*What you need to do:* Reproduce each line below without any alteration.

[Extracted records — start]

(** X11 (how operations change the number of documents): an operation that
    throws leaves the count as it was; a successful [removeByID] lowers it
    by one; a successful replace, patch, or upsert of a document whose
    [$loki] resolves leaves it; a successful [validateAndInsert], or upsert
    of any other document, raises it by one. *)
Theorem perform_count (objectSchema : schema record) (op : operation)
    (c : Collection) :
  match perform objectSchema op c with
  | (Throw _, c') => count c' = count c
  | (Ok _, c') =>
      match op with
      | RemoveByID _ => count c = S (count c')
      | _ => count c' = if updates op c then count c else S (count c)
      end
  end.
Proof.
  destruct (perform objectSchema op c) as [[r|e] c'] eqn:Hrun.
  - assert (∀ doc, update doc c = (Ok r, c') → count c' = count c) as Hupdate.
    { intros doc Hupd. apply update_Ok in Hupd as (_ & id & i & old & _ & _ & _ & ->).
      unfold count. simpl. apply length_insert. }
    assert (∀ doc, insert doc c = (Ok r, c') → count c' = S (count c)) as Hinsert.
    { intros doc Hins. apply insert_Ok in Hins as (_ & _ & _ & ->).
      unfold count. simpl. rewrite length_app. simpl. lia. }
    destruct op as [doc|doc|doc|doc|id]; simpl in *.
    + apply validateAndInsert_Ok in Hrun as (_ & _ & Hins). by eapply Hinsert.
    + apply validateAndReplace_Ok in Hrun as (ex & _ & _ & _ & _ & Hupd).
      by eapply Hupdate.
    + apply validateAndPatch_Ok in Hrun as (ex & _ & _ & _ & _ & Hupd).
      by eapply Hupdate.
    + unfold upsert in Hrun. destruct (_ && _); [by eapply Hupdate|by eapply Hinsert].
    + unfold removeByID, bind in Hrun.
      destruct (getByID id c) as [[ex|e0] c1] eqn:Hget; [|done].
      apply getByID_Ok in Hget as (-> & _). unfold remove in Hrun.
      destruct (locate _ c) as [[i old]|] eqn:Hloc; [|done].
      unfold ret in Hrun. inversion Hrun; subst.
      apply locate_Some in Hloc as [Hi _].
      unfold count. simpl. rewrite length_delete by eauto.
      apply lookup_lt_Some in Hi. lia.
  - apply perform_Throw in Hrun. by subst.
Qed.

(** X12 (identifiers stay engine-assigned): on a collection whose live
    documents have distinct, positive identifiers not above [maxId], every
    sequence of [validateAndInsert], [validateAndReplace],
    [validateAndPatch], [upsert] and [removeByID] calls, returning or
    throwing, leaves such a collection: no operation makes two documents
    share an identifier. *)
Theorem identifiers_stay_sound (objectSchema : schema record)
    (ops : list operation) (c : Collection) :
  sound c → sound (performAll objectSchema ops c).
Proof.
  apply (keeps_performAll sound); auto using sound_insert, sound_update, sound_remove.
Qed.

Lemma identifiers_stay_sound_witness :
  sound (performAll slugSchema
           [ RemoveByID (Num 1); Upsert {[ "$loki" := Num 1; "slug" := Str "d" ]};
             ValidateAndReplace {[ "$loki" := Num 2; "slug" := Str "e"; "meta" := Num 5 ]} ]
           slugs).
Proof. apply identifiers_stay_sound, sound_slugs. Defined.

[Extracted records — finish]

*Written response:*
(** X11 (how operations change the number of documents): an operation that
    throws leaves the count as it was; a successful [removeByID] lowers it
    by one; a successful replace, patch, or upsert of a document whose
    [$loki] resolves leaves it; a successful [validateAndInsert], or upsert
    of any other document, raises it by one. *)
Theorem perform_count (objectSchema : schema record) (op : operation)
    (c : Collection) :
  match perform objectSchema op c with
  | (Throw _, c') => count c' = count c
  | (Ok _, c') =>
      match op with
      | RemoveByID _ => count c = S (count c')
      | _ => count c' = if updates op c then count c else S (count c)
      end
  end.
Proof.
  destruct (perform objectSchema op c) as [[r|e] c'] eqn:Hrun.
  - assert (∀ doc, update doc c = (Ok r, c') → count c' = count c) as Hupdate.
    { intros doc Hupd. apply update_Ok in Hupd as (_ & id & i & old & _ & _ & _ & ->).
      unfold count. simpl. apply length_insert. }
    assert (∀ doc, insert doc c = (Ok r, c') → count c' = S (count c)) as Hinsert.
    { intros doc Hins. apply insert_Ok in Hins as (_ & _ & _ & ->).
      unfold count. simpl. rewrite length_app. simpl. lia. }
    destruct op as [doc|doc|doc|doc|id]; simpl in *.
    + apply validateAndInsert_Ok in Hrun as (_ & _ & Hins). by eapply Hinsert.
    + apply validateAndReplace_Ok in Hrun as (ex & _ & _ & _ & _ & Hupd).
      by eapply Hupdate.
    + apply validateAndPatch_Ok in Hrun as (ex & _ & _ & _ & _ & Hupd).
      by eapply Hupdate.
    + unfold upsert in Hrun. destruct (_ && _); [by eapply Hupdate|by eapply Hinsert].
    + unfold removeByID, bind in Hrun.
      destruct (getByID id c) as [[ex|e0] c1] eqn:Hget; [|done].
      apply getByID_Ok in Hget as (-> & _). unfold remove in Hrun.
      destruct (locate _ c) as [[i old]|] eqn:Hloc; [|done].
      unfold ret in Hrun. inversion Hrun; subst.
      apply locate_Some in Hloc as [Hi _].
      unfold count. simpl. rewrite length_delete by eauto.
      apply lookup_lt_Some in Hi. lia.
  - apply perform_Throw in Hrun. by subst.
Qed.

(** X12 (identifiers stay engine-assigned): on a collection whose live
    documents have distinct, positive identifiers not above [maxId], every
    sequence of [validateAndInsert], [validateAndReplace],
    [validateAndPatch], [upsert] and [removeByID] calls, returning or
    throwing, leaves such a collection: no operation makes two documents
    share an identifier. *)
Theorem identifiers_stay_sound (objectSchema : schema record)
    (ops : list operation) (c : Collection) :
  sound c → sound (performAll objectSchema ops c).
Proof.
  apply (keeps_performAll sound); auto using sound_insert, sound_update, sound_remove.
Qed.

Lemma identifiers_stay_sound_witness :
  sound (performAll slugSchema
           [ RemoveByID (Num 1); Upsert {[ "$loki" := Num 1; "slug" := Str "d" ]};
             ValidateAndReplace {[ "$loki" := Num 2; "slug" := Str "e"; "meta" := Num 5 ]} ]
           slugs).
Proof. apply identifiers_stay_sound, sound_slugs. Defined.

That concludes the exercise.